The small bone window craniotomy, small bone window craniotomy on scalp skull injury, surgical procedure is relatively simple, can quickly remove the hematoma, bleeding was satisfactory under direct vision. In patients with temporal bone upward parallel to the lateral fissure projection of skin incision about 4~5cm long, 1~2 in temporal bone drilling, milling cutter diameter of about 3cm bone flap, dural incision and "ten". It is also possible to use the middle temporal approach or lateral fissure approach. To determine the location of hematoma after the incision of the cerebral cortex, incision length of about 1cm, with a small brain pressure plate gradually separated into deep into the hematoma cavity, gently suction hematoma. After hemostasis, and confirmed that the brain pressure is not high, the brain beat good, suture dura mater, fixed skull bone flap, suture the scalp layer by layer.

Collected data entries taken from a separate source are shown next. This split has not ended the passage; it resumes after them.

Lemma pairwise_app (l1 l2 : list A) :
  pairwise R (l1 ++ l2) <->
  pairwise R l1 /\ pairwise R l2 /\ Forall (fun a => Forall (R a) l2) l1.
Proof.
  induction l1 as [|a l1 IH]; simpl.
  - intuition.
  - rewrite Forall_app, IH. split.
    + intros [[H1 H2] (H3 & H4 & H5)]. repeat split; auto.
    + intros ((H1 & H2) & H3 & H4). inversion H4; subst. repeat split; auto.
Qed.

Lemma pairwise_Permutation (l l' : list A) :
  Permutation l l' -> pairwise R l -> pairwise R l'.
Proof.
  induction 1 as [|a l l' Hp IH|a b l|l l' l'' _ IH1 _ IH2]; simpl; auto.
  - intros [H1 H2]. split; auto. eapply Permutation_Forall; eauto.
  - intros [H1 [H2 H3]]. inversion H1; subst. repeat split; auto.
Qed.

Lemma pairwise_subPerm (l l' : list A) :
  subPerm l' l -> pairwise R l -> pairwise R l'.
Proof.
  intros [d Hd] H. apply (pairwise_Permutation _ _ Hd) in H.
  apply pairwise_app in H. tauto.
Qed.

Lemma pairwise_nth_error (l : list A) :
  pairwise R l ->
  forall i j a b, i <> j ->
    nth_error l i = Some a -> nth_error l j = Some b -> R a b.
Proof.
  induction l as [|c l IH]; intros Hl i j a b Hij Hi Hj.
  - destruct i; discriminate.
  - destruct Hl as [Hc Hl]. rewrite Forall_forall in Hc.
    destruct i as [|i], j as [|j]; simpl in Hi, Hj.
    + congruence.
    + inversion Hi; subst. apply Hc. eapply nth_error_In; eauto.
    + inversion Hj; subst. apply R_sym, Hc. eapply nth_error_In; eauto.
    + apply (IH Hl i j); auto.
Qed.

End PairwiseFacts.

Section SubPermFacts.
Context {A : Type}.
(** The three ways a rule does not match; the two indices are the
    number of draws made before and after the rule. *)
Inductive rule_misses : TargetingRule -> nat -> nat -> Prop :=
| miss_disabled rule n :
    rule_enabled rule = false ->
    rule_misses rule n n
| miss_condition rule condition n :
    rule_enabled rule = true ->
    In condition (conditions rule) ->
    evaluateCondition condition user = false ->
    rule_misses rule n n
| miss_rollout rule n :
    rule_enabled rule = true ->
    (forall condition, In condition (conditions rule) ->
                       evaluateCondition condition user = true) ->
    rollout_gate n (rolloutPercentage rule) = false ->
    rule_misses rule n (after_gate n).

Inductive no_rule_matches : list TargetingRule -> nat -> nat -> Prop :=
| no_match_nil n : no_rule_matches [] n n
| no_match_cons rule rest n n' n'' :
    rule_misses rule n n' ->
    no_rule_matches rest n' n'' ->
    no_rule_matches (rule :: rest) n n''.

(** The id the default rule is tested with, [n] draws having been made:
    [user.id || `anon-${Math.random()}`]. *)
Definition effectiveUserId (n : nat) : JsString :=
  match truthy_id user with
  | Some id => id
  | None => js "anon-" ++ draw_text (src n)
  end.
End Misses.

(** ** Data for the examples *)

(** A source whose every draw falls in bucket [b]. *)
Definition constant_source (b : Z) : RandomSource :=
  fun _ => {| draw_bucket := b; draw_text := js "0." ++ print_integer b |}.

Definition plan_is_premium : TargetingCondition :=
  {| attribute := js "plan"; operator := op_eq;
     condition_value := VStr (js "premium") |}.

Definition country_in_list : TargetingCondition :=
  {| attribute := js "country"; operator := op_in;
     condition_value := VStr (js "TR,US,UK") |}.

Definition premium_user (id : option JsString) : UserContext :=
  {| user_id := id;
     attributes := Some {[ js "plan" := VStr (js "premium") ]} |}.

Definition turkish_user : UserContext :=
  {| user_id := Some (js "u1");
     attributes := Some {[ js "country" := VStr (js "TR") ]} |}.

Definition premium_rule (percentage : Z) (v : JsValue) : TargetingRule :=
  {| rule_id := js "rule-1"; description := js "Premium users";
     conditions := [plan_is_premium];
     rolloutPercentage := of_Z percentage;
     rule_value := v; rule_enabled := true |}.

Definition everyone_rule (percentage : Z) (v : JsValue) : TargetingRule :=
  {| rule_id := js "rule-2"; description := js "Everyone";
     conditions := [];
     rolloutPercentage := of_Z percentage;
     rule_value := v; rule_enabled := true |}.

Definition off_by_default : DefaultRule :=
  {| default_rolloutPercentage := of_Z 0; default_value := VBool false |}.

Definition half_rollout : Targeting :=
  {| enabled := true;
     rules := [everyone_rule 50 (VBool true)];
     defaultRule := off_by_default |}.

Definition free_user : UserContext :=
  {| user_id := Some (js "u1");
     attributes := Some {[ js "plan" := VStr (js "free") ]} |}.

Definition fallback_rule : DefaultRule :=
  {| default_rolloutPercentage := of_Z 0;
     default_value := VStr (js "fallback") |}.
(** The two times of a stroke: the faster one is [t / (2 c)], the slower
    one the rest of [t]. *)
Lemma stroke_times (t c : Q) :
  (0 < t)%Q -> (1 <= c)%Q ->
  (0 < 0.5 * t / c)%Q /\ (0.5 * t / c <= t + - (0.5 * t / c))%Q.
Proof.
  intros Ht Hc.
  assert (P : (0 < 0.5 * t / c)%Q).
  { apply Qlt_shift_div_l; lra. }
  split; [exact P|].
  assert (Q : (0.5 * t / c <= 0.5 * t)%Q).
  { apply Qle_shift_div_r; [lra|]. nra. }
  lra.
Qed.

(** Speed before [constrain] of a stroke of [z] steps in the time [tau],
    truncated. *)
Lemma phase_speed_mono (z : Z) (t1 t2 : Q) :
  0 <= z -> (0 < t1)%Q -> (t1 <= t2)%Q ->
  Qtrunc (1.5 * inject_Z z / t2) <= Qtrunc (1.5 * inject_Z z / t1).
Proof.
  intros Hz H1 H2. apply Qtrunc_mono.
  assert (Z0 := inject_Z_nonneg Hz).
  apply Qle_shift_div_l; [lra|].
  assert (E : (1.5 * inject_Z z / t2 * t1
               == 1.5 * inject_Z z * (t1 / t2))%Q) by (field; lra).
  rewrite E.
  assert (R : (t1 / t2 <= 1)%Q) by (apply Qle_shift_div_r; lra).
  assert (R0 : (0 <= t1 / t2)%Q) by (apply Qle_shift_div_l; lra).
  nra.
Qed.

Lemma phase_acc_mono (v1 v2 : Z) (t1 t2 : Q) :
  0 <= v2 <= v1 -> (0 < t1)%Q -> (t1 <= t2)%Q ->
  (3 * inject_Z v2 / t2 <= 3 * inject_Z v1 / t1)%Q.
Proof.
  intros Hv H1 H2.
  assert (V2 := inject_Z_nonneg (proj1 Hv)).
  assert (V : (inject_Z v2 <= inject_Z v1)%Q) by (rewrite <- Zle_Qle; lia).
  apply Qle_shift_div_l; [lra|].
  assert (E : (3 * inject_Z v2 / t2 * t1
               == 3 * inject_Z v2 * (t1 / t2))%Q) by (field; lra).
  rewrite E.
  assert (R : (t1 / t2 <= 1)%Q) by (apply Qle_shift_div_r; lra).
  assert (R0 : (0 <= t1 / t2)%Q) by (apply Qle_shift_div_l; lra).
  nra.
Qed.
(** What a declaration that enters the index leaves behind. *)
Lemma polytope_inserted (ke : KeyEquality) (t : Polytope.Type_)
    (inp : list nat) (c c' : Connectivity) (ix : list (list nat * nat))
    (cnt : nat) :
  let d := Polytope.getGeometryDimension t in
  m_index c !! d = Some ix →
  m_count c !! d = Some cnt →
  left_find ke inp ix = None →
  right_find cnt ix = None →
  polytope ke t inp c = Ok c' →
  ∃ inc geo,
    at2 (m_connectivity c) d 0 = Ok inc
    ∧ m_geometry c !! d = Some geo
    ∧ m_index c' = <[d := ix ++ [(inp, cnt)]]> (m_index c)
    ∧ m_count c' = <[d := cnt + 1]> (m_count c)
    ∧ m_geometry c' = <[d := geo ++ [t]]> (m_geometry c)
    ∧ m_gcount c'
      = GeometryIndexed.set t (GeometryIndexed.get t (m_gcount c) + 1)
          (m_gcount c)
    ∧ at2 (m_connectivity c') d 0 = Ok (inc ++ [insert_unique inp []])
    ∧ clean c' d 0.
Proof.
  intros d Hix Hcnt Hleft Hright H. unfold polytope in H. fold d in H.
  check H as Hlen. check H as Hd. check H as Hmax.
  apply at_Ok in Hix, Hcnt. rewrite Hix, Hcnt in H. cbn [bind] in H.
  unfold left_insert in H. rewrite Hleft, Hright in H.
  step H as index' Hindex. apply put_Ok in Hindex as [Hlt ->].
  cbn [m_connectivity m_geometry m_count m_dirty m_index m_gcount
       m_maximalDimension with_index] in H.
  step H as inc Hinc. step H as conn Hconn. step H as geo Hgeo.
  step H as geometry' Hgeometry. step H as count' Hcount.
  step H as dirty' Hdirty. injection H as <-.
  apply put_Ok in Hcount as [_ ->]. apply put_Ok in Hgeometry as [_ ->].
  apply at_Ok in Hgeo.
  exists inc, geo. unfold clean.
  cbn [m_connectivity m_geometry m_count m_dirty m_index m_gcount].
  split_and!; try done; by eapply at2_put2_eq.
Qed.

Lemma polytope_all_typed (ke : KeyEquality) (t : Polytope.Type_)
    (inp : list nat) (c c' : Connectivity) :
  polytope ke t inp c = Ok c' → all_typed c → all_typed c'.
Proof.
  intros H Ht. pose proof H as H'. unfold polytope in H'.
  set (d := Polytope.getGeometryDimension t) in *.
  check H' as Hlen. check H' as Hd. check H' as Hmax.
  step H' as ix Hix. step H' as cnt Hcnt. apply at_Ok in Hix, Hcnt.
  destruct (left_find ke inp ix) as [e |] eqn:Hleft.
  { rewrite (polytope_not_inserted ke t inp c ix cnt e) in H;
      [by injection H as <- | by apply Nat.ltb_lt | by apply Nat.ltb_lt
       | by apply Nat.leb_le | done | done | by apply left_insert_found]. }
  destruct (right_find cnt ix) as [e |] eqn:Hright.
  { rewrite (polytope_not_inserted ke t inp c ix cnt e) in H;
      [by injection H as <- | by apply Nat.ltb_lt | by apply Nat.ltb_lt
       | by apply Nat.leb_le | done | done |].
    unfold left_insert. by rewrite Hleft, Hright. }
  destruct (polytope_inserted ke t inp c c' ix cnt Hix Hcnt Hleft Hright H)
    as (inc & geo & _ & Hgeo & _ & Hcount & Hgeo' & _).
  fold d in Hgeo, Hcount, Hgeo'.
  intros x Hx. rewrite Hgeo', length_insert in Hx.
  destruct (Ht x Hx) as (geo0 & n & H1 & H2 & H3).
  destruct (decide (x = d)) as [-> | Hne].
  - exists (geo ++ [t]), (cnt + 1). rewrite Hgeo', Hcount. split_and!.
    + apply list_lookup_insert_eq. by eapply lookup_lt_Some.
    + apply list_lookup_insert_eq. by eapply lookup_lt_Some.
    + rewrite length_app. simpl.
      assert (geo0 = geo) as -> by congruence.
      assert (n = cnt) as -> by congruence. lia.
  - exists geo0, n. rewrite Hgeo', Hcount.
    by rewrite !list_lookup_insert_ne.
Qed.
(** X17. At the end of a session answered once per question on a category
    with at least one question, the completion screen is up: it shows the
    category, the number of right answers among the recorded ones, the
    number of questions and a finite percentage; the score lies between
    zero and the number of questions, and exactly one entry, with that
    score, has been pushed under ["scores"]. *)
Theorem completion_screen_of_session
        (w : World) (bank : Bank) (c : string) (qs : list Question)
        (rs : list Reply) :
  loading (ui w) = false ->
  timeouts w = [] ->
  allQuizData (ui w) = Some bank ->
  lookup bank c = Some qs ->
  c <> "" ->
  qs <> [] ->
  List.length rs = List.length qs ->
  Forall in_time rs ->
  let w' := run (session_events c rs) w in
  let total := Z.of_nat (List.length qs) in
  exists (sc : Z) (now : string),
    screen (ui w') = CompletedScreen (Some c) sc total (PctFinite sc total) /\
    sc = count_matching qs (answers (ui w')) /\
    0 <= sc <= total /\
    scores w' = scores w ++ [ScoreRecord.mk (Some c) sc total now].
Proof.
  intros Hload Hq Hb Hl Hc Hqs Hlen Hrs w' total. subst w' total.
  pose proof (run_keeps_loading (session_events c rs) w) as Hload'.
  rewrite Hload in Hload'. revert Hload'.
  unfold session_events. rewrite run_cons. simpl step.
  destruct (select_starts_at c qs bank w Hq Hb Hl) as (H0 & Hsc0 & _).
  assert (Hne : rs <> [])
    by (intros ->; destruct qs; [congruence | discriminate]).
  destruct (exists_last Hne) as (init & r & ->).
  destruct (replies_outcome c qs Hc init r _ H0 Hrs Hlen)
    as (Hsel & Hquiz & Hdone & _ & _ & Hscore & now & Hpushed).
  intros Hload'.
  exists (score (ui (run (flat_map reply_events (init ++ [r]))
                         (handleCategorySelect c w)))), now.
  split; [| split; [exact Hscore | split]].
  - unfold screen, percentage.
    rewrite Hload', Hsel, (truthy_named c Hc), Hdone, Hquiz.
    replace (Z.of_nat (List.length qs) =? 0) with false; [reflexivity |].
    symmetry. apply Z.eqb_neq. destruct qs; [congruence | simpl; lia].
  - rewrite Hscore. apply count_matching_bounds.
  - rewrite Hpushed, Hsc0. reflexivity.
Qed.

Lemma completion_screen_of_session_witness :
  List.length [Pick 0 1 "t1"; Pick 9 0 "t2"] = List.length [q_stack; q_sort] /\
  Forall in_time [Pick 0 1 "t1"; Pick 9 0 "t2"] /\
  exists sc now,
    screen (ui (run (session_events "Algorithms" [Pick 0 1 "t1"; Pick 9 0 "t2"])
                    (initialWorld sampleBank))) =
    CompletedScreen (Some "Algorithms") sc 2 (PctFinite sc 2) /\
    scores (run (session_events "Algorithms" [Pick 0 1 "t1"; Pick 9 0 "t2"])
                (initialWorld sampleBank)) =
    [ScoreRecord.mk (Some "Algorithms") sc 2 now].
Proof.
  assert (Hrs : Forall in_time [Pick 0 1 "t1"; Pick 9 0 "t2"])
    by (repeat constructor; simpl; lia).
  split; [reflexivity |].
  split; [exact Hrs |].
  destruct (completion_screen_of_session
              (initialWorld sampleBank) sampleBank "Algorithms"
              [q_stack; q_sort] [Pick 0 1 "t1"; Pick 9 0 "t2"]
              eq_refl eq_refl eq_refl eq_refl)
    as (sc & now & Hscreen & _ & _ & Hpushed);
    [discriminate | discriminate | reflexivity | exact Hrs |].
  exists sc, now. split; [exact Hscreen | exact Hpushed].
Defined.

(** X18. "Restart Quiz" after a completed session starts the same questions
    again: answering each of them once more completes the session a second
    time, with the score recounted from the new answers alone and a second
    entry pushed. *)
Theorem restart_replays_session
        (w : World) (bank : Bank) (c : string) (qs : list Question)
        (rs1 rs2 : list Reply) :
  timeouts w = [] ->
  allQuizData (ui w) = Some bank ->
  lookup bank c = Some qs ->
  c <> "" ->
  qs <> [] ->
  List.length rs1 = List.length qs ->
  List.length rs2 = List.length qs ->
  Forall in_time rs1 ->
  Forall in_time rs2 ->
  let w1 := run (session_events c rs1) w in
  let w2 := run (PressRestart :: flat_map reply_events rs2) w1 in
  quizData (ui w2) = qs /\
  isQuizCompleted (ui w2) = true /\
  List.length (answers (ui w2)) = List.length qs /\
  score (ui w2) = count_matching qs (answers (ui w2)) /\
  exists now1 now2,
    scores w2 =
    scores w ++
    [ScoreRecord.mk (Some c) (score (ui w1)) (Z.of_nat (List.length qs)) now1;
     ScoreRecord.mk (Some c) (score (ui w2)) (Z.of_nat (List.length qs)) now2].
Proof.
  intros Hq Hb Hl Hc Hqs Hlen1 Hlen2 Hrs1 Hrs2 w1 w2. subst w2 w1.
  unfold session_events. rewrite (run_cons (PressCategory c)). simpl step.
  destruct (select_starts_at c qs bank w Hq Hb Hl) as (H0 & Hsc0 & _).
  assert (Hne1 : rs1 <> [])
    by (intros ->; destruct qs; [congruence | discriminate]).
  assert (Hne2 : rs2 <> [])
    by (intros ->; destruct qs; [congruence | discriminate]).
  destruct (exists_last Hne1) as (init1 & r1 & ->).
  destruct (exists_last Hne2) as (init2 & r2 & ->).
  destruct (replies_outcome c qs Hc init1 r1 _ H0 Hrs1 Hlen1)
    as (Hsel & Hquiz & _ & Hempty & _ & _ & now1 & Hpushed1).
  set (w1 := run (flat_map reply_events (init1 ++ [r1])) (handleCategorySelect c w))
    in *.
  rewrite run_cons. simpl step.
  assert (Hagain : at_question c qs 0 (setUi restartQuiz w1)).
  { unfold at_question, in_question. simpl.
    rewrite count_matching_nil. auto 12. }
  destruct (replies_outcome c qs Hc init2 r2 _ Hagain Hrs2 Hlen2)
    as (_ & Hquiz2 & Hdone2 & _ & Hlen & Hscore2 & now2 & Hpushed2).
  repeat split; try assumption.
  exists now1, now2.
  rewrite Hpushed2. simpl scores. rewrite Hpushed1, Hsc0, <- app_assoc.
  reflexivity.
Qed.

Lemma restart_replays_session_witness :
  Forall in_time [Expire "t1"] /\
  Forall in_time [Pick 2 1 "t2"] /\
  score (ui (run (PressRestart :: flat_map reply_events [Pick 2 1 "t2"])
                 (run (session_events "General" [Expire "t1"])
                      (initialWorld sampleBank)))) =
  count_matching [q_stack]
    (answers (ui (run (PressRestart :: flat_map reply_events [Pick 2 1 "t2"])
                      (run (session_events "General" [Expire "t1"])
                           (initialWorld sampleBank))))).
Proof.
  assert (Hrs1 : Forall in_time [Expire "t1"]) by (repeat constructor).
  assert (Hrs2 : Forall in_time [Pick 2 1 "t2"])
    by (repeat constructor; simpl; lia).
  split; [exact Hrs1 |].
  split; [exact Hrs2 |].
  destruct (restart_replays_session
              (initialWorld sampleBank) sampleBank "General" [q_stack]
              [Expire "t1"] [Pick 2 1 "t2"] eq_refl eq_refl eq_refl)
    as (_ & _ & _ & Hscore & _);
    [discriminate | discriminate | reflexivity | reflexivity
     | exact Hrs1 | exact Hrs2 |].
  exact Hscore.
Defined.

Endoscopic evacuation of hematoma: removal of hematoma by rigid lens and stereotactic technique. In CT or ultrasound-guided puncture hematoma cavity, without vascular injury, brain tissue around and do not cause new bleeding as far as possible under the premise of intracerebral hematoma, but not force thoroughly, so as not to cause new bleeding, which reached the purpose can effectively reduce intracranial pressure.

The stereotactic hematoma aspiration: according to the location of CT hematoma, using stereotactic positioning or positioning, to avoid important blood vessels and functional areas, choose local anesthesia, small straight incision (2cm) scalp incision, incision of dura mater after drilling, under the direct transport puncture needle or common suction apparatus such as puncture hematoma for the first time with intracranial hematoma, aspirating hematoma volume restrictions should be for the purpose of decompression, hematoma cavity drainage channels or hard indwelling drainage tube drainage 3~5d.